- Directed by: Walter Lantz
- Music by: James Dietrich
- Animation by: Manuel Moreno Lester Kline George Cannata Bill Weber
- Color process: Black and white
- Production company: Walter Lantz Productions
- Distributed by: Universal Pictures
- Release date: October 24, 1932;
- Running time: 7:12
- Language: English

= The Crowd Snores =

1932 film

The Crowd Snores is a short animated film produced by Walter Lantz Productions. It is the third film to feature Pooch the Pup. The film is also a parody of the Warner Bros. feature film The Crowd Roars.

==Plot==
Pooch is a race car driver competing in an auto racing event. Although his vehicle breaks down while the other drivers set off, Pooch is able to do some repairs on time and move.

In the race, Pooch catches up as he elevates his car over every vehicle in his path. A bubble gum trick applied by a bystander does only little to slow him down. When another driver punches him, Pooch goes into a fistfight until that driver falls off the edge of a mountainside road.

Halfway in the race, Pooch stops at a refueling station. Little does he know that the fuel provided at the station is very low grade. Pooch's car starts to act bizarrely a little but still manages to carry on in the event.
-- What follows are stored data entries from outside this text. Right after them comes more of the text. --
(* ===== verification/Umalloc.v ===== *)
(** * The user-level memory allocator

    user/umalloc.c: [malloc] and [free] of Kernighan and Ritchie on the bytes of a
    process's memory.  Every block starts with a header of 16 bytes, the address of the
    next free block and the size in units of 16 bytes; the free blocks form a circular
    list in address order, which [free] keeps coalesced and [malloc] searches from where
    it last stopped. *)
From Stdlib Require Import ZArith Lia.
From stdpp Require Import base list gmap numbers strings.
From S2P Require Import Prelude Machine.
Local Open Scope Z_scope.
Local Open Scope kernel_scope.

(** ** The code *)

(** The memory of the process, [freep], and the size of the address space, up to which
    memory can be accessed. *)
Record heap := mkHeap { h_mem : mem; h_freep : Z; h_brk : Z }.
Definition set_h_mem (m : mem) (h : heap) : heap := mkHeap m (h_freep h) (h_brk h).
Definition set_h_freep (p : Z) (h : heap) : heap := mkHeap (h_mem h) p (h_brk h).
Definition set_h_brk (b : Z) (h : heap) : heap := mkHeap (h_mem h) (h_freep h) b.

(** The address of the static header [base], and whether the kernel can grow the
    process. *)
Class Process := { base : Z; can_grow : heap → Z → bool }.

Section umalloc.
Context {Pr : Process}.
Implicit Types (p bp : Z).
(* ===== verification/User.v ===== *)
(** * The world a user program runs in

    A user program is a tree of system calls: each node is a call of user/user.h with its
    arguments, and a subtree for each reply of the kernel.  [run] takes such a program
    through a world of files, descriptors and recorded calls.  The library, [printf] and the
    command-line tools (Ulib.v, Uprintf.v, Tools.v) are programs of this kind. *)
From Stdlib Require Import ZArith Lia.
From stdpp Require Import base list gmap numbers strings.
From S2P Require Import Prelude Machine Bytes.
Local Open Scope Z_scope.

(** ** Programs *)

(** The system calls of user/user.h; [exit] is [Quit] below.  The last four are not calls of
    the library: a system call with the given contents of the argument registers, for
    programs that pass wild pointers, a load and a store of bytes at an address, and a turn
    of an empty loop. *)
Inductive call :=
  | SFork | SWait | SPipe | SGetpid | SUptime | SGetprocinfo
  | SWrite (fd : Z) (bytes : list Z)
  | SRead (fd n : Z)
  | SClose (fd : Z)
  | SKill (pid : Z)
  | SExec (path : list Z) (argv : list (list Z))
  | SOpen (path : list Z) (omode : Z)
  | SMknod (path : list Z) (major minor : Z)
  | SUnlink (path : list Z)
  | SFstat (fd : Z)
  | SLink (old new : list Z)
  | SMkdir (path : list Z)
  | SChdir (path : list Z)
  | SDup (fd : Z)
  | SSbrk (n how : Z)
  | SPause (ticks : Z)
  | SSleep (ticks : Z)
  | SRaw (num : Z) (args : list Z)
  | SPeek (addr n : Z)
  | SPoke (addr : Z) (bytes : list Z)
  | SSpin.

(** The value a call returns, and the bytes it stores at the address it was given. *)
Record reply := Reply { rv : Z; rbuf : list Z }.

Inductive U (A : Type) :=
  | Done (a : A)
  | Call (c : call) (k : reply → U A)
  | Quit (status : Z)
  | Bad (why : string)      (* an access outside an array, or to a missing argument *)
  | OutOfFuel.
Arguments Done {A} _.
Arguments Call {A} _ _.
Arguments Quit {A} _.
Arguments Bad {A} _.
Arguments OutOfFuel {A}.

#[export] Instance U_ret : MRet U := λ A a, Done a.
#[export] Instance U_bind : MBind U := λ A B f,
  fix go m :=
    match m with
    | Done a => f a
    | Call c k => Call c (λ r, go (k r))
    | Quit n => Quit n
    | Bad w => Bad w
    | OutOfFuel => OutOfFuel
    end.

Definition sys (c : call) : U reply := Call c Done.
Definition sysv (c : call) : U Z := Call c (λ r, Done (rv r)).
Definition uexit {A} (n : Z) : U A := Quit n.

Definition uwhen (b : bool) (m : U unit) : U unit := if b then m else mret tt.

Fixpoint ueach {A} (l : list A) (f : A → U unit) : U unit :=
  match l with
  | [] => mret tt
  | x :: l' => f x ;; ueach l' f
  end.

(** [buf[i] = c] and [buf[i]] on an array. *)
Definition ustore (buf : list Z) (i : nat) (c : Z) : U (list Z) :=
  if decide (i < length buf)%nat then mret (<[i := u8 c]> buf) else Bad "store".
Definition uload (buf : list Z) (i : nat) : U Z :=
  match buf !! i with Some c => mret c | None => Bad "load" end.

(** ** Worlds *)

(** What is still to be read from a descriptor.  A read returns at most one more than the
    next number of [s_chunks] (as many bytes as were asked for once they are used up); at
    the end of the data it returns 0, or -1 if [s_fails]. *)
Record stream := Stream { s_data : list Z; s_chunks : list nat; s_fails : bool }.

(** The calls recorded in [w_log] are in the order they were made, with their arguments.
    The replies of the other calls are those of [w_other], which can depend on all the
    calls made before. *)
Record world := World {
  w_files : gmap (list Z) stream;
  w_fds : gmap Z stream;
  w_sink : gset Z;
  w_other : list call → call → reply;
  w_log : list call }.

Definition log (c : call) (w : world) : world :=
  World (w_files w) (w_fds w) (w_sink w) (w_other w) (w_log w ++ [c]).
Definition set_fds (f : gmap Z stream) (w : world) : world :=
  World (w_files w) f (w_sink w) (w_other w) (w_log w).

Definition piece (s : stream) (n : nat) : nat :=
  Nat.min n match s_chunks s with [] => n | c :: _ => S c end.
Definition read_stream (s : stream) (n : nat) : reply * stream :=
  match s_data s with
  | [] => (Reply (if s_fails s then -1 else 0) [], s)
  | d =>
      let got := take (piece s n) d in
      (Reply (Z.of_nat (length got)) got,
       Stream (drop (piece s n) d) (tail (s_chunks s)) (s_fails s))
  end.

Definition NOFILE : nat := 16.
(** The lowest descriptor that is not in use. *)
Definition fd_free (w : world) : option Z :=
  head (filter (λ fd, w_fds w !! fd = None ∧ fd ∉ w_sink w) (Z.of_nat <$> seq 0 NOFILE)).

Definition os (c : call) (w : world) : reply * world :=
  let w := log c w in
  match c with
  | SRead fd n =>
      match w_fds w !! fd with
      | None => (Reply (-1) [], w)
      | Some s =>
          let '(r, s') := read_stream s (Z.to_nat n) in (r, set_fds (<[fd := s']> (w_fds w)) w)
      end
  | SWrite fd bs => (Reply (if decide (fd ∈ w_sink w) then Z.of_nat (length bs) else -1) [], w)
  | SOpen path omode =>
      match w_files w !! path, fd_free w with
      | Some s, Some fd => (Reply fd [], set_fds (<[fd := s]> (w_fds w)) w)
      | _, _ => (Reply (-1) [], w)
      end
  | SClose fd =>
      match w_fds w !! fd with
      | None => (Reply (-1) [], w)
      | Some _ => (Reply 0 [], set_fds (delete fd (w_fds w)) w)
      end
  | _ => (w_other w (w_log w) c, w)
  end.

(** How a program ends: [Becomes] is an [exec] that succeeds. *)
Inductive outcome A :=
  | Returns (a : A) | Exits (status : Z) | Becomes (path : list Z) (argv : list (list Z))
  | Goes_bad (why : string) | Runs_on.
Arguments Returns {A} _.
Arguments Exits {A} _.
Arguments Becomes {A} _ _.
Arguments Goes_bad {A} _.
Arguments Runs_on {A}.

Fixpoint run {A} (m : U A) (w : world) : outcome A * world :=
  match m with
  | Done a => (Returns a, w)
  | Call c k =>
      let '(r, w') := os c w in
      match c with
      | SExec path argv => if rv r <? 0 then run (k r) w' else (Becomes path argv, w')
      | _ => run (k r) w'
      end
  | Quit n => (Exits n, w)
  | Bad why => (Goes_bad why, w)
  | OutOfFuel => (Runs_on, w)
  end.

(** What was written to a descriptor. *)
Definition sent (fd : Z) (c : call) : list Z :=
  match c with SWrite fd' bs => if decide (fd' = fd) then bs else [] | _ => [] end.
Definition output (fd : Z) (cs : list call) : list Z := mjoin (sent fd <$> cs).

(** [w'] is [w] after the calls [cs] that change no descriptor. *)
Definition logs (cs : list call) (w : world) : world :=
  World (w_files w) (w_fds w) (w_sink w) (w_other w) (w_log w ++ cs).

(** ** Running *)

Lemma run_bind {A B} (m : U A) (f : A → U B) w :
  run (m ≫= f) w =
  match run m w with
  | (Returns a, w') => run (f a) w'
  | (Exits n, w') => (Exits n, w')
  | (Becomes p a, w') => (Becomes p a, w')
  | (Goes_bad why, w') => (Goes_bad why, w')
  | (Runs_on, w') => (Runs_on, w')
  end.
Proof.
  revert w. induction m as [a|c k IH| | |]; intros w; [done| |done|done|done].
  cbn [mbind U_bind run]. destruct (os c w) as [r w'].
  destruct c; try apply IH. destruct (rv r <? 0); [apply IH|done].
Qed.
Lemma run_bind_returns {A B} (m : U A) (f : A → U B) w a w' :
  run m w = (Returns a, w') → run (m ≫= f) w = run (f a) w'.
Proof. intros H. by rewrite run_bind, H. Qed.
Lemma run_bind_exits {A B} (m : U A) (f : A → U B) w n w' :
  run m w = (Exits n, w') → run (m ≫= f) w = (Exits n, w').
Proof. intros H. by rewrite run_bind, H. Qed.

Lemma logs_nil w : logs [] w = w.
Proof. destruct w. unfold logs. cbn. by rewrite app_nil_r. Qed.
Lemma logs_logs cs ds w : logs ds (logs cs w) = logs (cs ++ ds) w.
Proof. unfold logs. cbn. by rewrite app_assoc. Qed.
Lemma output_app fd cs ds : output fd (cs ++ ds) = output fd cs ++ output fd ds.
Proof. unfold output. by rewrite fmap_app, join_app. Qed.
Lemma output_nil fd : output fd [] = [].
Proof. done. Qed.
Lemma output_write fd bs : output fd [SWrite fd bs] = bs.
Proof. unfold output. cbn. rewrite decide_True by done. apply app_nil_r. Qed.
Lemma output_write_ne fd fd' bs : fd ≠ fd' → output fd [SWrite fd' bs] = [].
Proof. intros. unfold output. cbn. by rewrite decide_False by done. Qed.

Lemma run_write fd bs w :
  run (sysv (SWrite fd bs)) w =
  (Returns (if decide (fd ∈ w_sink w) then Z.of_nat (length bs) else -1), logs [SWrite fd bs] w).
Proof. done. Qed.

Lemma run_ueach {A} (l : list A) f (g : A → list call) w :
  (∀ x w, x ∈ l → run (f x) w = (Returns tt, logs (g x) w)) →
  run (ueach l f) w = (Returns tt, logs (l ≫= g) w).
Proof.
  revert w. induction l as [|x l IH]; intros w H; [by rewrite logs_nil|].
  cbn [ueach]. erewrite run_bind_returns by (apply H; by left).
  rewrite IH by (intros; apply H; by right). by rewrite logs_logs.
Qed.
Back into the race, another driver loses two rear tires. Pooch, coming from behind, shows the gesture of a gentleman as he stops by and helps that driver run again. That other driver exhibits ingratitude by just leaving and blowing smoke at Pooch. As they continue running, the other driver scatters nails which destroy all of Pooch's tires. Pooch then resorts to using rats as replacements for his tires. The rats make good carriers until his vehicle gets knocked off the track after colliding a tree. After going airborne, Pooch's car lands on a cow which carries him back into the race. Despite the other driver's clever wheel tactics, Pooch's cow-carried car reaches the finish line and wins.